Task requirements:
Every line below between the one holding "match o with" and the one holding "next <- gets lastEffect ;;", inclusive, should be copied exactly, and no other line.
===== Supplied records =====
(** * createSequentialEffectRunner: a shallow embedding and its properties

    The runner of [createSequentialEffectRunner.ts] is a closure over four
    variables ([lastEffect], [stopRequested], [currentCleanup], [isLooping])
    and an [async] function [loop] whose body suspends at two [await]s.
    JavaScript runs the code between two suspension points without
    interruption.  The embedding cuts it into stretches, each ending where
    the loop invokes a closure handed to the runner or returns:
    - a call of [run] or [stop], with the start of [loop] when
      [ensureLoop] starts it, up to the first invocation,
    - the code that follows the end of an awaited call, up to the next
      invocation,
    - the [finally] callback registered by [ensureLoop], likewise.
    Effects and cleanups are opaque closures.  They are represented by an
    identity; what they do is chosen by the environment.  An invoked
    closure ends in one of two ways.  It returns, and the [await]
    suspends the loop until the returned value settles.  Or it throws at
    once, and the [catch] of the same [try] runs in the same call: this
    is the settlement [Rejected] arriving before the call is over.  The
    stretches are the same in both cases; [carry_on] puts the stretches
    of one call together.  A call of [run] or [stop] made by the invoked
    closure itself finds [isLooping] set and only writes the two request
    variables. *)

From Stdlib Require Import List Bool Arith Lia.
From Equations Require Import Equations.
From Equations.Prop Require Import Logic.
Import ListNotations.

Set Implicit Arguments.

(** * Part I: the program *)

(** ** Data *)

(** [types.ts]: [Effect] and [Cleanup] are function types; only the identity
    of a closure matters to the runner. *)
Definition Cleanup := nat.
Definition Effect := nat.

(** How an awaited call ends.  [Fulfilled (Some c)] is a value for which
    [typeof v === "function"] holds, [Fulfilled None] any other value. *)
Inductive Settled : Type :=
| Fulfilled (v : option Cleanup)
| Rejected.

(** What an observer of the runner can see, in the order it happens. *)
Inductive Event : Type :=
| RunCalled (e : Effect)                          (* run(e) entered *)
| StopCalled                                      (* stop() entered *)
| Snapshot (shouldStop : bool) (next : option Effect)  (* lines 37-43 passed *)
| CleanupStarted (c : Cleanup)                    (* fn() invoked *)
| CleanupSettled (c : Cleanup) (ok : bool)        (* await fn() over *)
| SetupStarted (e : Effect)                       (* next() invoked *)
| SetupSettled (e : Effect) (o : Settled)         (* await next() over *)
| ErrorReported.                                  (* console.error(e) *)

(** A live activation of [loop]: the invocation whose end it waits for,
    with the locals it captured, or [Returned] when its body is over and
    the [finally] callback has not run yet. *)
Inductive Frame : Type :=
| AwaitCleanup (shouldStop : bool) (next : option Effect) (fn : Cleanup)
| AwaitSetup (next : Effect)
| Returned.

(** The closure's variables, and the activations of [loop] that exist. *)
Record Runner : Type := mkRunner {
  lastEffect : option Effect;
  stopRequested : bool;
  currentCleanup : option Cleanup;
  isLooping : bool;
  loops : list Frame
}.

Definition init : Runner := mkRunner None false None false [].

Definition set_lastEffect (v : option Effect) (r : Runner) : Runner :=
  mkRunner v (stopRequested r) (currentCleanup r) (isLooping r) (loops r).
Definition set_stopRequested (v : bool) (r : Runner) : Runner :=
  mkRunner (lastEffect r) v (currentCleanup r) (isLooping r) (loops r).
Definition set_currentCleanup (v : option Cleanup) (r : Runner) : Runner :=
  mkRunner (lastEffect r) (stopRequested r) v (isLooping r) (loops r).
Definition set_isLooping (v : bool) (r : Runner) : Runner :=
  mkRunner (lastEffect r) (stopRequested r) (currentCleanup r) v (loops r).
Definition set_loops (v : list Frame) (r : Runner) : Runner :=
  mkRunner (lastEffect r) (stopRequested r) (currentCleanup r) (isLooping r) v.

(** ** A state-and-log monad for the synchronous stretches *)

Definition M (A : Type) : Type := Runner -> A * Runner * list Event.

Definition ret {A} (a : A) : M A := fun r => (a, r, []).

Definition bind {A B} (m : M A) (k : A -> M B) : M B :=
  fun r =>
    let '(a, r1, ev1) := m r in
    let '(b, r2, ev2) := k a r1 in
    (b, r2, ev1 ++ ev2).

Definition gets {A} (f : Runner -> A) : M A := fun r => (f r, r, []).
Definition modify (f : Runner -> Runner) : M unit := fun r => (tt, f r, []).
Definition emit (ev : Event) : M unit := fun r => (tt, r, [ev]).

Declare Scope runner_scope.
Delimit Scope runner_scope with runner.
Notation "x <- m ;; k" := (bind m (fun x => k))
  (at level 61, m at next level, right associativity) : runner_scope.
Notation "m ;; k" := (bind m (fun _ => k))
  (at level 61, right associativity) : runner_scope.
Local Open Scope runner_scope.

Definition is_null {A} (o : option A) : bool :=
  match o with None => true | Some _ => false end.

(** ** The body of [loop] *)

(** How a stretch of the [while (true)] body ends. *)
Inductive Flow : Type :=
| Suspend (f : Frame)     (* invoked a closure *)
| Continue                (* back to the top of the loop *)
| Break.                  (* left the loop *)

(** Lines 55-61 up to the invocation [next()] of line 61: what follows
    the cleanup phase, with the iteration's locals [shouldStop] and
    [next].  [Suspend (AwaitSetup e)] says that [e] has been invoked and
    the activation waits for its end, be it the value awaited at line 61
    or an exception thrown at once, which [resume] takes as [Rejected]. *)
Definition after_cleanup (shouldStop : bool) (next : option Effect) : M Flow :=
  if shouldStop then ret Continue
  else match next with
       | Some e => emit (SetupStarted e) ;; ret (Suspend (AwaitSetup e))
       | None => ret Continue
       end.

(** Lines 37-49 up to the invocation [fn()] of line 49, then
    [after_cleanup] when no cleanup is stored.  [Suspend (AwaitCleanup ..)]
    says that [fn] has been invoked and the activation waits for its end,
    be it the value awaited at line 49 or an exception thrown at once,
    which [resume] takes as [Rejected]. *)
Definition iteration : M Flow :=
  shouldStop <- gets stopRequested ;;
  next <- gets lastEffect ;;
  if negb shouldStop && is_null next then ret Break
  else
    modify (set_stopRequested false) ;;
    modify (set_lastEffect None) ;;
    emit (Snapshot shouldStop next) ;;
    cc <- gets currentCleanup ;;
    match cc with
    | Some fn =>
        modify (set_currentCleanup None) ;;
        emit (CleanupStarted fn) ;;
        ret (Suspend (AwaitCleanup shouldStop next fn))
    | None => after_cleanup shouldStop next
    end.

(** Number of requests an iteration would find. *)
Definition pending (r : Runner) : nat :=
  if stopRequested r || negb (is_null (lastEffect r)) then 1 else 0.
=====
Response to the exercise:
  match o with None => true | Some _ => false end.

(** ** The body of [loop] *)

(** How a stretch of the [while (true)] body ends. *)
Inductive Flow : Type :=
| Suspend (f : Frame)     (* invoked a closure *)
| Continue                (* back to the top of the loop *)
| Break.                  (* left the loop *)

(** Lines 55-61 up to the invocation [next()] of line 61: what follows
    the cleanup phase, with the iteration's locals [shouldStop] and
    [next].  [Suspend (AwaitSetup e)] says that [e] has been invoked and
    the activation waits for its end, be it the value awaited at line 61
    or an exception thrown at once, which [resume] takes as [Rejected]. *)
Definition after_cleanup (shouldStop : bool) (next : option Effect) : M Flow :=
  if shouldStop then ret Continue
  else match next with
       | Some e => emit (SetupStarted e) ;; ret (Suspend (AwaitSetup e))
       | None => ret Continue
       end.

(** Lines 37-49 up to the invocation [fn()] of line 49, then
    [after_cleanup] when no cleanup is stored.  [Suspend (AwaitCleanup ..)]
    says that [fn] has been invoked and the activation waits for its end,
    be it the value awaited at line 49 or an exception thrown at once,
    which [resume] takes as [Rejected]. *)
Definition iteration : M Flow :=
  shouldStop <- gets stopRequested ;;
  next <- gets lastEffect ;;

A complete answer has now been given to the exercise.